34 ступень - страница 21



Кроме того, мне нравилось, что нас, а точнее, меня там знал весь персонал – оба бармена и три официантки. Они знали мое имя и профессию и помнили, что я не любил острый соус к мясу и предпочитал виски. Конечно, в каком-то роде это была их работа, но подобные мелочи позволяли мне ощущать то, что не было для меня привычным чувством. Они позволяли мне испытывать чувство принадлежности. Я отдавал себе отчет в том, что это было не тем местом, принадлежность к которому должна была вызывать гордость, но быстро забывал об этом каждый раз, когда, увидев меня в дверях, один из барменов подмигивал мне и тянулся за бутылкой моего любимого виски.

Мы приходили в бар около девяти, а то и десяти часов вечера с закатанными по локоть рукавами рубашек, ослабленными галстуками и пиджаками, перекинутыми через плечо. Наш столик в дальнем углу всегда ожидал нас с табличкой, на которой черным маркером было написано «Резервировано». Мы всегда заказывали много еды, слишком много, и наедались закусками еще до того, как официантка приносила главные блюда. Большинство из нас оставалось в баре до часу ночи, а то и до самого закрытия, но мы никогда не напивались до беспамятства. Даже будучи вне стен офиса, мы продолжали говорить о работе, жалуясь на начальство и клиентов и придумывая грубые и не такие уж и смешные шутки в отношении коллег, которых не считали частью нашего небольшого коллектива. Иногда, очень редко, я и пара моих «друзей» решали продолжить вечер и после закрытия бара отправлялись в ближайшее караоке или в любое другое заведение, чьи двери были открыты 24 часа в сутки.

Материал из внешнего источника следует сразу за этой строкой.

Definition rewrite_checkbox (rawFilter : FilterRequest) : FilterRequest :=
  let rawFilter :=
    if bool_decide (fr_Condition rawFilter = Cond_Equal)
    then match TryBool (fr_Value rawFilter) with
         | Some false => checkbox_request rawFilter Cond_NotEqual
         | _ => rawFilter
         end
    else rawFilter in
  if bool_decide (fr_Condition rawFilter = Cond_NotEqual)
  then match TryBool (fr_Value rawFilter) with
       | Some false => checkbox_request rawFilter Cond_Equal
       | _ => rawFilter
       end
  else rawFilter.

Definition AllIn_of (rawFilter : FilterRequest) : res Filter :=
  match wrapValueToStringList (fr_Value rawFilter) with
  | Ok l => Ok (FilterAllIn (fr_RelationKey rawFilter) l [])
  | Err _ =>
      match wrapValueToFloatList (fr_Value rawFilter) with
      | Ok l => Ok (FilterAllIn (fr_RelationKey rawFilter) [] l)
      | Err _ => Err "unsupported type"
      end
  end.

Definition ErrValueMustBeListSupporting : string := "value must be list supporting".

Definition ExactIn_of (store : FilterStore) (rawFilter : FilterRequest) : res Filter :=
  match wrapValueToStringList (fr_Value rawFilter) with
  | Err _ => Err ErrValueMustBeListSupporting
  | Ok l => Ok (FilterOptionsEqual (fr_RelationKey rawFilter) l
                  (optionsToMap store (fr_RelationKey rawFilter)))
  end.

Definition negated (f : Filter) : Filter := FilterNot (Some f).

Definition In_of (rawFilter : FilterRequest) : res Filter :=
  match TryWrapToList (fr_Value rawFilter) with
  | Err _ => Err ErrValueMustBeListSupporting
  | Ok l => Ok (FilterIn (fr_RelationKey rawFilter) l)
  end.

Пару раз вечер закончился для меня в кровати в объятиях Вики, которая была на пару лет младше меня, носила исключительно черные чулки и занимала позицию младшего аналитика. У нас с Вики не было ничего общего, кроме того, что мы не особо любили говорить о себе, да и вообще говорить друг с другом. В офисе мы обменивались вежливыми приветствиями, а после наших совместных ночей она лишь говорила «пока» и никогда не целовала меня на прощание. В каком-то роде она была для меня идеальным партнером, который не пытался стать частью моей жизни, одновременно наполняя ее тем, чего в ней недоставало.

Некоторое время мои мысли были поглощены воспоминаниями о Вики. Это могло длиться пару минут, а, может, и около часа. В месте, где я находился, время, казалось, поддавалось совершенно иным законам. Оно не двигалось вперед, скорее, оно крутилось в непроницаемом замкнутом круге. Здесь, между этими четырьмя стенами, мокрой от пота постелью и мной время превратилось в бесконечность. Если бы я был способен найти силы для того, чтобы подойти к окну и увидел бы, что над Тихой Долиной кружилась огромная воронка, затягивающая ее в другое неизведанное измерение, то едва бы повел бровью. Пока я представлял себе эту картину, в мыслях раздалось:

«– Что ты хочешь?

– Я хочу убить время.

– Время очень не любит, когда его убивают».


Я думал о Вики, о ее темно-сером пиджаке и неизменно красной помаде. О том, как каждые полчаса она поправляла свою прическу, хоть та и оставалась такой же идеальной, как утром. Я вспоминал наше знакомство и первый раз, когда что-то в ней показалось мне непреодолимо притягательным. Но больше всего мои мысли были заняты желанием того, чтобы она оказалась рядом. Дело было совсем не в моих к ней чувствах, мне просто было необходимо присутствие другого человека. Друг или враг – неважно, мне требовалось, чтобы кто-то очутился рядом и своим присутствием убедил меня в том, что мир не застрял в этом паршивом дне. Чтобы кто-то убедил меня, что время однажды сможет вырваться из проклятого замкнутого круга.